# Collected data
○ ○ ○
(* ===== verification/EndToEnd.v ===== *)
(** * From a check to the dashboard

    The operator's valkey notifier and the dashboard meet in the data of a
    Valkey server.  Here the notifier's commands run on the in-memory server,
    through the wire protocol, and the dashboard reads the result. *)

From S2P Require Import Prelude GoStd GoTime Errors Api Notifier Trace Drivers Notifiers Keys Ladder Float64 Rollups.
From S2P Require Import Valkey Store Resp ValkeyNotifier ValkeyServer.

(** ** Running commands *)

(** The states of a server that never fails. *)
Fixpoint exec_all (s : Server) (cmds : list (list string)) : option (list answer * Server) :=
  match cmds with
  | [] => Some ([], s)
  | cmd :: cmds =>
      '(a, s) ← exec s cmd;
      '(l, s) ← exec_all s cmds;
      Some (a :: l, s)
  end.

Lemma exec_all_app s c1 c2 :
  exec_all s (c1 ++ c2) =
  '(l1, s) ← exec_all s c1; '(l2, s) ← exec_all s c2; Some (l1 ++ l2, s).
Proof.
  revert s. induction c1 as [|c c1 IH]; intros s; cbn [app exec_all mbind option_bind].
  { by destruct (exec_all s c2) as [[l s']|]. }
  destruct (exec s c) as [[a s1]|]; [|done]. cbn [mbind option_bind]. rewrite IH.
  destruct (exec_all s1 c1) as [[l s2]|]; [|done]. cbn [mbind option_bind].
  by destruct (exec_all s2 c2) as [[l' s3]|].
Qed.

(** The bytes of a pipeline. *)
Definition encode_all (cmds : list (list string)) : string := concat_s (encodeCommand <$> cmds).

(** A connection that delivers encoded commands, and then nothing that can be
    read, runs them in order and answers each. *)
Lemma serve_encoded (Quote : string → string) (cmds : list (list string)) (tail : string) (e : error)
    (s : Server) :
  Forall fits cmds → readCommand Quote tail = Failed e →
  serve Quote (S (length cmds)) (encode_all cmds +:+ tail) s =
  '(l, s) ← exec_all s cmds; Some (concat_s (render <$> l), s).
Proof.
  unfold encode_all. intros Hf Ht. revert s.
  induction Hf as [|cmd cmds Hc Hf IH]; intros s.
  { cbn [fmap list_fmap concat_s String.append serve length]. by rewrite Ht. }
  rewrite fmap_cons. cbn [concat_s length]. revert IH. generalize (S (length cmds)). intros n IH.
  cbn [serve]. rewrite <-sapp_assoc.
  rewrite readCommand_encode by done. unfold reply. cbn [exec_all].
  destruct (exec s cmd) as [[a s1]|]; [|done]. cbn [mbind option_bind]. rewrite IH.
  destruct (exec_all s1 cmds) as [[l s2]|]; [|done]. done.
Qed.

Lemma encode_all_app c1 c2 : encode_all (c1 ++ c2) = encode_all c1 +:+ encode_all c2.
Proof. unfold encode_all. by rewrite fmap_app, concat_s_app. Qed.

Lemma slen_app s1 s2 : slen (s1 +:+ s2) = slen s1 + slen s2.
Proof. unfold slen. rewrite slength_app. lia. Qed.

(** Commands whose bytes fit into memory. *)
Lemma bulks_fit args :
  6 * len args ≤ slen (bulks args) ∧ Forall (λ arg, slen arg + 2 ≤ slen (bulks args)) args.
Proof.
  induction args as [|arg args [IH1 IH2]]; [split; [done|constructor]|].
  cbn [bulks]. rewrite len_cons.
  assert (6 + slen arg ≤ slen (bulk arg)) as Hb.
  { unfold bulk. rewrite !slen_app. change (slen CRLF) with 2. change (slen "$") with 1.
    assert (1 ≤ slen (FormatInt (slen arg))) as Hn; [|lia].
    pose proof (slen_nonneg arg) as H0. unfold FormatInt, slen in *.
    pose proof (pretty_N_ne_nil) as Hne.
    destruct (Z.of_nat (String.length arg)) as [|p|p] eqn:El; [done| |lia].
    specialize (Hne (N.pos p)). change (pretty (Z.pos p)) with (pretty (N.pos p)).
    destruct (pretty (N.pos p)); [done|simpl; lia]. }
  rewrite slen_app. pose proof (slen_nonneg arg). pose proof (slen_nonneg (bulks args)). split; [lia|].
  constructor; [lia|]. eapply Forall_impl; [exact IH2|]. intros x Hx. cbv beta in *.
  lia.
Qed.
○ ○ ○
# What to produce
The records above are to be given again in full, word for word.

# Response
(* ===== verification/EndToEnd.v ===== *)
(** * From a check to the dashboard

    The operator's valkey notifier and the dashboard meet in the data of a
    Valkey server.  Here the notifier's commands run on the in-memory server,
    through the wire protocol, and the dashboard reads the result. *)

From S2P Require Import Prelude GoStd GoTime Errors Api Notifier Trace Drivers Notifiers Keys Ladder Float64 Rollups.
From S2P Require Import Valkey Store Resp ValkeyNotifier ValkeyServer.

(** ** Running commands *)

(** The states of a server that never fails. *)
Fixpoint exec_all (s : Server) (cmds : list (list string)) : option (list answer * Server) :=
  match cmds with
  | [] => Some ([], s)
  | cmd :: cmds =>
      '(a, s) ← exec s cmd;
      '(l, s) ← exec_all s cmds;
      Some (a :: l, s)
  end.

Lemma exec_all_app s c1 c2 :
  exec_all s (c1 ++ c2) =
  '(l1, s) ← exec_all s c1; '(l2, s) ← exec_all s c2; Some (l1 ++ l2, s).
Proof.
  revert s. induction c1 as [|c c1 IH]; intros s; cbn [app exec_all mbind option_bind].
  { by destruct (exec_all s c2) as [[l s']|]. }
  destruct (exec s c) as [[a s1]|]; [|done]. cbn [mbind option_bind]. rewrite IH.
  destruct (exec_all s1 c1) as [[l s2]|]; [|done]. cbn [mbind option_bind].
  by destruct (exec_all s2 c2) as [[l' s3]|].
Qed.

(** The bytes of a pipeline. *)
Definition encode_all (cmds : list (list string)) : string := concat_s (encodeCommand <$> cmds).

(** A connection that delivers encoded commands, and then nothing that can be
    read, runs them in order and answers each. *)
Lemma serve_encoded (Quote : string → string) (cmds : list (list string)) (tail : string) (e : error)
    (s : Server) :
  Forall fits cmds → readCommand Quote tail = Failed e →
  serve Quote (S (length cmds)) (encode_all cmds +:+ tail) s =
  '(l, s) ← exec_all s cmds; Some (concat_s (render <$> l), s).
Proof.
  unfold encode_all. intros Hf Ht. revert s.
  induction Hf as [|cmd cmds Hc Hf IH]; intros s.
  { cbn [fmap list_fmap concat_s String.append serve length]. by rewrite Ht. }
  rewrite fmap_cons. cbn [concat_s length]. revert IH. generalize (S (length cmds)). intros n IH.
  cbn [serve]. rewrite <-sapp_assoc.
  rewrite readCommand_encode by done. unfold reply. cbn [exec_all].
  destruct (exec s cmd) as [[a s1]|]; [|done]. cbn [mbind option_bind]. rewrite IH.
  destruct (exec_all s1 cmds) as [[l s2]|]; [|done]. done.
Qed.

Lemma encode_all_app c1 c2 : encode_all (c1 ++ c2) = encode_all c1 +:+ encode_all c2.
Proof. unfold encode_all. by rewrite fmap_app, concat_s_app. Qed.

Lemma slen_app s1 s2 : slen (s1 +:+ s2) = slen s1 + slen s2.
Proof. unfold slen. rewrite slength_app. lia. Qed.

(** Commands whose bytes fit into memory. *)
Lemma bulks_fit args :
  6 * len args ≤ slen (bulks args) ∧ Forall (λ arg, slen arg + 2 ≤ slen (bulks args)) args.
Proof.
  induction args as [|arg args [IH1 IH2]]; [split; [done|constructor]|].
  cbn [bulks]. rewrite len_cons.
  assert (6 + slen arg ≤ slen (bulk arg)) as Hb.
  { unfold bulk. rewrite !slen_app. change (slen CRLF) with 2. change (slen "$") with 1.
    assert (1 ≤ slen (FormatInt (slen arg))) as Hn; [|lia].
    pose proof (slen_nonneg arg) as H0. unfold FormatInt, slen in *.
    pose proof (pretty_N_ne_nil) as Hne.
    destruct (Z.of_nat (String.length arg)) as [|p|p] eqn:El; [done| |lia].
    specialize (Hne (N.pos p)). change (pretty (Z.pos p)) with (pretty (N.pos p)).
    destruct (pretty (N.pos p)); [done|simpl; lia]. }
  rewrite slen_app. pose proof (slen_nonneg arg). pose proof (slen_nonneg (bulks args)). split; [lia|].
  constructor; [lia|]. eapply Forall_impl; [exact IH2|]. intros x Hx. cbv beta in *.
  lia.
Qed.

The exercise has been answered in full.